The Budget changes nothing: the road from austerity has led only to more austerity

Cuts in the next parliament still to be far more severe than the last

 

“This is a Budget that takes Britain one more big step on the road from austerity to prosperity” – George Osborne’s Budget Speech.

The coalition’s austerity policies failed to reduce the deficit as planned. The fiscal and statistical contortions in the Budget cannot escape the reality that austerity is set to intensify in the next parliament.

For people who have endured seven years of falling real earnings, prosperity is as far off as it has ever been.

Austerity has not led to prosperity; it has led only to more austerity. There is no prosperity on this road.

While the OBR might once more see earnings restored with productivity over the next parliament, the experience of the last is that intensified austerity will continue to suppress greatly productivity and real earnings. In the context of a weakened global environment and increasing deflationary pressures, the threat of recession remains very real.

On the basis of the OBR’s projections for government final demand (i.e. government consumption and investment), the next parliament will involve three consecutive years when nominal spending is cut.

Government nominal spending, annual growth (click to zoom)

Budget graph

These cuts may have been reduced a little relative to the position at the Autumn Statement, but they remain unprecedented, certainly in post-war history and certainly – and crucially – relative to cuts in the current parliament. Moreover the latest projections are likely to be flattered by low inflation – viewed from the perspective of real growth in what the OBR call ‘resource DEL spending’, the cuts are even more severe – see Nicola Smith’s post. On top of this are severe cuts in welfare spending, that remained unexplained but are inevitably hitting the poorest the hardest.

One of the essential features of this forecast is that many apparent improvements are driven by the much lower-than-expected inflation outcomes, in particular reduced debt interest payments on index-linked gilts and lower uprating of benefit and tax thresholds.

But low inflation is in part a symptom of the repressed activity and earnings that have been caused by the government’s austerity policies. If deflationary forces take hold, and there is a renewed round of lower pay increases (and NB today’s labour market statistics showed reduced earnings growth) and hence lower taxes, then these gains may be short lived.

In the last parliament, in spite of spending cuts, deficit reduction fell very far short of expectations when the plans were set. The government may boast about reducing the deficit by half, but it was expected to be nearly gone by now. For 2014-15 (i.e. ‘now’) OBR expect the deficit to be £90bn, nearly three times as high as the original ‘plans’ for £37bn.

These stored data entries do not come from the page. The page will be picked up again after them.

(* ===== verification/SandboxBackendProps.v ===== *)
(** * What the kernel is asked to enforce

    Proofs about SandboxBackends.v.  The argument list of bwrap is read back as the
    options it documents, and the mounts among them decide what a path is: the last
    one that covers it.  The filter program is run on a machine that obeys the
    documented meaning of the three instructions it uses. *)

From S2P Require Import Prelude TextLines FileSystem FilePaths SandboxPolicy SandboxLaunch SandboxBackends.

(** ** Options of bwrap *)

Module Opt.
Inductive BwrapOption :=
| UnshareAll | ShareNet | DieWithParent | NewSession | Clearenv
| CapDrop (cap : string) | Proc (dest : string) | Dev (dest : string) | Tmpfs (dest : string)
| MkDir (dest : string) | Chdir (dir : string) | Seccomp (fd : string)
| Bind (src dest : string) | RoBind (src dest : string) | RoBindTry (src dest : string)
| SetEnv (name value : string).
End Opt.
Abbreviation BwrapOption := Opt.BwrapOption.

Definition option_args (o : BwrapOption) : list string :=
  match o with
  | Opt.UnshareAll => ["--unshare-all"] | Opt.ShareNet => ["--share-net"] | Opt.DieWithParent => ["--die-with-parent"]
  | Opt.NewSession => ["--new-session"] | Opt.Clearenv => ["--clearenv"]
  | Opt.CapDrop cap => ["--cap-drop"; cap] | Opt.Proc dest => ["--proc"; dest]
  | Opt.Dev dest => ["--dev"; dest] | Opt.Tmpfs dest => ["--tmpfs"; dest]
  | Opt.MkDir dest => ["--dir"; dest] | Opt.Chdir dir => ["--chdir"; dir]
  | Opt.Seccomp fd => ["--seccomp"; fd]
  | Opt.Bind src dest => ["--bind"; src; dest] | Opt.RoBind src dest => ["--ro-bind"; src; dest]
  | Opt.RoBindTry src dest => ["--ro-bind-try"; src; dest]
  | Opt.SetEnv name value => ["--setenv"; name; value]
  end.

(** Options are read up to the first word that does not start with a dash, which is the
    program. *)
Definition reads_as (argv : list string) (opts : list BwrapOption) (command : list string) : Prop :=
  argv = (opts ≫= option_args) ++ command ∧
  match command with word :: _ => starts_with "-" word = false | [] => True end.

Definition first_option (argv : list string) : option (BwrapOption * list string) :=
  match argv with
  | [] => None
  | word :: rest =>
      let unary f := match rest with a :: rest => Some (f a, rest) | [] => None end in
      let binary f := match rest with a :: b :: rest => Some (f a b, rest) | _ => None end in
      if bool_decide (word = "--unshare-all") then Some (Opt.UnshareAll, rest)
      else if bool_decide (word = "--share-net") then Some (Opt.ShareNet, rest)
      else if bool_decide (word = "--die-with-parent") then Some (Opt.DieWithParent, rest)
      else if bool_decide (word = "--new-session") then Some (Opt.NewSession, rest)
      else if bool_decide (word = "--clearenv") then Some (Opt.Clearenv, rest)
      else if bool_decide (word = "--cap-drop") then unary Opt.CapDrop
      else if bool_decide (word = "--proc") then unary Opt.Proc
      else if bool_decide (word = "--dev") then unary Opt.Dev
      else if bool_decide (word = "--tmpfs") then unary Opt.Tmpfs
      else if bool_decide (word = "--dir") then unary Opt.MkDir
      else if bool_decide (word = "--chdir") then unary Opt.Chdir
      else if bool_decide (word = "--seccomp") then unary Opt.Seccomp
      else if bool_decide (word = "--bind") then binary Opt.Bind
      else if bool_decide (word = "--ro-bind") then binary Opt.RoBind
      else if bool_decide (word = "--ro-bind-try") then binary Opt.RoBindTry
      else if bool_decide (word = "--setenv") then binary Opt.SetEnv
      else None
  end.

Lemma first_option_args o rest : first_option (option_args o ++ rest) = Some (o, rest).
Proof. by destruct o. Qed.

Public sector net borrowing, £ billion (click to zoom)

Budget graph 2

The chart indicates that the claimed gains to the public finances in the Budget are imperceptible in reality. The celebrated change to public debt, so that the target is reached a year sooner (2015-16 rather than 2016-17) follows mainly because the Chancellor is planning to sell (£20bn of) financial assets that were rescued in the financial crisis.

The irony is beyond belief: financial sector assets are apparently going to restore the public finances that they wrecked in the first place. But here again we should put the position into perspective. In June 2010 the government expected debt to peak at 70 per cent of GDP in 2013-14 or £1,316 billion in 2015-16; the latest projections have the peak at 80 per cent in 2015-16 or £1,626bn in 2019-20. I.e. in cash terms government debt is now expected to be £300bn higher than originally thought.

In the TUC Budget statement and accompanying paper The price of austerity, we explained how austerity policies failed. Cutting spending has reduced demand, growth, labour income and taxes by much more than expected when austerity was imposed from 2010. Spending rather than cutting can succeed in restoring the public finances where austerity has failed.

In the meantime, this is a budget of trickery not reality. Failure is dressed up as success. We are asked to celebrate as benign deeply dangerous policies into the future. Most people know they have got poorer, and fear the austerity to come. They are right, and the Budget changes nothing.

Geoff Tily is a senior economist at the TUC

4 Responses to “The Budget changes nothing: the road from austerity has led only to more austerity”

  1. JoeDM

    Debts have to be repaid whoever is in government.

  2. Leon Wolfeson

    The consequence of debt is inflation.
    We’re facing deflation.

    Your argument makes as much sense as a bird hat. (And denies fiat currency)
    Moreover, your Capitalist Neoliberals have radically raised the debt.